The attraction is known as Blair's artistic masterpiece since she defied convention by infusing modern art styles into a family theme ride. But Carlson is known as the artist behind many of the singing, robotic dolls -- not just at the original show, but in every reproduction of Small World since.

She figured the show would be a hit. But she never thought it would thrive more than 40 years and spread around the world, taking her with it.

"It was fabulous, because of the song and the characters. The little audio-animatronic figures, the way they were moving. The costumes were beautiful," Carlson said. "Everyone, grown-ups and kids would just love it."

Partly to spread Small World to new Disney parks, Carlson kept moving. She worked on other attractions too, and along the way she preached, to the next generation of Disney designers, the message of artistic precision that she had gotten from Hench, Blair and Bailey.

"Without a doubt, Joyce influenced a whole group of us about the importance of detail. It's all in the detail. And the authenticity," said Patrick Brennan, 52, Disney World's director of show design, who last year oversaw the rebuild of Small World. "And color. . . . She would have you remix a color 10 times if it was required. You learned that it wasn't arbitrary."

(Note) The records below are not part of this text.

(* ===== verification/BufCache.v ===== *)
(** The buffer cache, kernel/bio.c, over the disk of kernel/virtio_disk.c.

    The cache is an array of [NBUF] buffers threaded on a doubly linked list
    with a sentinel; the links are modelled as the indices the pointers hold,
    so [binit], [bget] and [brelse] are the pointer programs of the source.
    Spin locks are not represented: each operation is one critical section.  A
    sleep lock that is already held makes the caller sleep ([Asleep]). *)

From S2P Require Import Prelude.
Local Open Scope Z_scope.

(** * The disk device *)

(** The virtio device is hardware.  The driver asks it to transfer [BSIZE]
    bytes at a sector; a read returns what the last write put there. *)
Class BlockDevice (D : Type) := {
  dev_read : D -> Z -> bytes;
  dev_write : D -> Z -> bytes -> D;
  dev_read_length d s : Z.of_nat (length (dev_read d s)) = BSIZE;
  dev_read_write_eq d s b :
    Z.of_nat (length b) = BSIZE -> dev_read (dev_write d s b) s = b;
  dev_read_write_ne d s s' b :
    (s + BSIZE / 512 <= s' \/ s' + BSIZE / 512 <= s) ->
    dev_read (dev_write d s b) s' = dev_read d s';
}.

(** [uint64 sector = b->blockno * (BSIZE / 512)]: a 32-bit product. *)
Definition sector (blockno : Z) : Z := u32 (blockno * (BSIZE / 512)).

(** * Data *)

Record sleeplock := SleepLock { locked : bool; lk_pid : Z }.

Record buf := Buf {
  valid : bool;
  b_dev : Z;
  blockno : Z;
  b_lock : sleeplock;
  refcnt : Z;
  b_prev : nat;
  b_next : nat;
  data : bytes;
}.

(** Index [NBUFn] of the table is the list head. *)
Definition NBUFn : nat := Z.to_nat NBUF.
Definition HEAD : nat := NBUFn.

Definition set_valid v b := Buf v (b_dev b) (blockno b) (b_lock b) (refcnt b) (b_prev b) (b_next b) (data b).
Definition set_id d n b := Buf (valid b) d n (b_lock b) (refcnt b) (b_prev b) (b_next b) (data b).
Definition set_lock l b := Buf (valid b) (b_dev b) (blockno b) l (refcnt b) (b_prev b) (b_next b) (data b).
Definition set_ref r b := Buf (valid b) (b_dev b) (blockno b) (b_lock b) r (b_prev b) (b_next b) (data b).
Definition set_prev p b := Buf (valid b) (b_dev b) (blockno b) (b_lock b) (refcnt b) p (b_next b) (data b).
Definition set_next n b := Buf (valid b) (b_dev b) (blockno b) (b_lock b) (refcnt b) (b_prev b) n (data b).
Definition set_data d b := Buf (valid b) (b_dev b) (blockno b) (b_lock b) (refcnt b) (b_prev b) (b_next b) d.

(** Store through a pointer: [f[i]] becomes [g f[i]]. *)
Definition upd (f : nat -> buf) (i : nat) (g : buf -> buf) : nat -> buf := <[i := g (f i)]> f.

(** The cache, the disk behind it and the history of the blocks written to
    the disk, newest last. *)
Record bcache (D : Type) := BCache {
  bufs : nat -> buf;
  disk : D;
  hist : list (Z * bytes);
}.
Arguments BCache {D}.
Arguments bufs {D}.
Arguments disk {D}.
Arguments hist {D}.

Definition CM (D A : Type) : Type := bcache D -> outcome (A * bcache D).
#[export] Instance CM_ret D : MRet (CM D) := fun _ a s => Done (a, s).
#[export] Instance CM_bind D : MBind (CM D) := fun _ _ f m s =>
  match m s with
  | Done (a, s') => f a s'
  | Panicked msg => Panicked msg
  | Asleep => Asleep
  | OutOfFuel => OutOfFuel
  | Unspec => Unspec
  end.

Section ops.
Context {D : Type} `{!BlockDevice D}.
(** [myproc()->pid] *)
Variable pid : Z.
Lemma wp_bt_pin k a V D hs H M P no (Q : unit -> kst U -> abio -> Prop) :
  bt a V D hs H M P -> no ∈ H -> no ∉ P -> 0 <= no < 2 ^ 31 ->
  (forall a', bt a' V D hs H (M ∖ {[no]}) ({[no]} ∪ P) -> Q tt k a') ->
  wp (kbpin (BufId ROOTDEV no)) Q k a.
Proof.
  intros T Hh Hp Hno HQ.
  assert (Hr := bt_refs _ _ _ _ _ _ _ T no). unfold refs_of in Hr.
  rewrite decide_True, decide_False in Hr by done.
  eapply wp_event.
  { simpl. rewrite Hr. rewrite decide_True by lia. by rewrite (held_spec _ _ _ _ _ _ _ _ _ T). }
  apply HQ. destruct T. split; simpl; try done.
  - intros n. unfold refs_of. destruct (decide (n = no)) as [->|Hn].
    + rewrite lookup_insert_eq, !decide_True by (done || set_solver). done.
    + rewrite lookup_insert_ne, bt_refs0 by done. unfold refs_of. repeat case_decide; set_solver.
  - intros n Hn Hm. apply bt_clean0; set_solver.
  - set_solver.
Qed.

(** The in-memory log header lists the blocks [L]. *)
Record lh_ok (k : kst U) (L : list Z) : Prop := {
  lh_len : lh_n (k_log k) = Z.of_nat (length L);
  lh_blocks : forall i x, L !! i = Some x -> lh_block (k_log k) (Z.of_nat i) = x;
  lh_nodup : NoDup L;
  lh_range : forall x, x ∈ L -> 0 <= x < 2 ^ 31;
  lh_dev : log_dev (k_log k) = ROOTDEV;
}.

(** An open transaction: the logged blocks are the pinned ones. *)
Definition tx (k : kst U) (a : abio) (V D : Z -> bytes) (hs : list (Z * bytes))
    (H M : gset Z) (L : list Z) : Prop :=
  bt a V D hs H M (list_to_set L) /\ lh_ok k L.

(** Only the log part of the kernel state matters to [tx]. *)
Lemma tx_kst k k' a V D hs H M L :
  k_log k' = k_log k -> tx k a V D hs H M L -> tx k' a V D hs H M L.
Proof. intros E [T []]. split; [done|]. split; rewrite ?E; done. Qed.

Carlson was always a creative person, but she wasn't looking for a Disney career or a chance to make cartoons when she took a job in 1944 running mail, office supplies and coffee at Walt Disney Productions. She just needed the job.

Before long, though, she was helping ink animated films, including Cinderella, Peter Pan and Sleeping Beauty. By the time her favorite, Lady and the Tramp, was produced in the mid-1950s, she was the lead ink artist, coloring in the main characters in animation cells.

But copying-machine technology upended the animation process, and by 1960 ink and paint artist jobs were disappearing fast. So Bailey got Carlson to move into attraction design. Her first assignment was to create details for the Progress Energy show, which became Disney's Carousel of Progress in the theme parks. Not long after that she was turning blank robotic dolls into children of the world.

Her place at Disney is set. She's one of roughly 200 Disney people, ranging from actors such as Dick Van **** to park designers such as Marv Davis, who have been declared "Disney Legends," the company's hall of fame honor.

There's a subtler and more endearing tribute to Carlson on Main Street in the Magic Kingdom. Visitors who take in detail of the streetscape might notice a second-floor shop window painted for her: "Dolls by Miss Joyce," the window advertises, "Dollmaker for the World."
 
all I can say is Godspeed to this neat woman...I have always marvelled at small world and the incredible detail....

I still wish they would tell me each country represented...I get lost in the islands, the orient, and embarrased to say I am not sure of all the European contries!!!
 
Hats off to her, I hope Disney keeps bringing in more with her attention to detail.
:offtopic: :
I am just wondering why Dick Van **** is cencored, I wonder if you spell it like this: Dick VanDyke. He is one of my favorite actors but if we censor his last name then shouldn't we sensor his last name too? **** Van ****. Sorry for going off topic.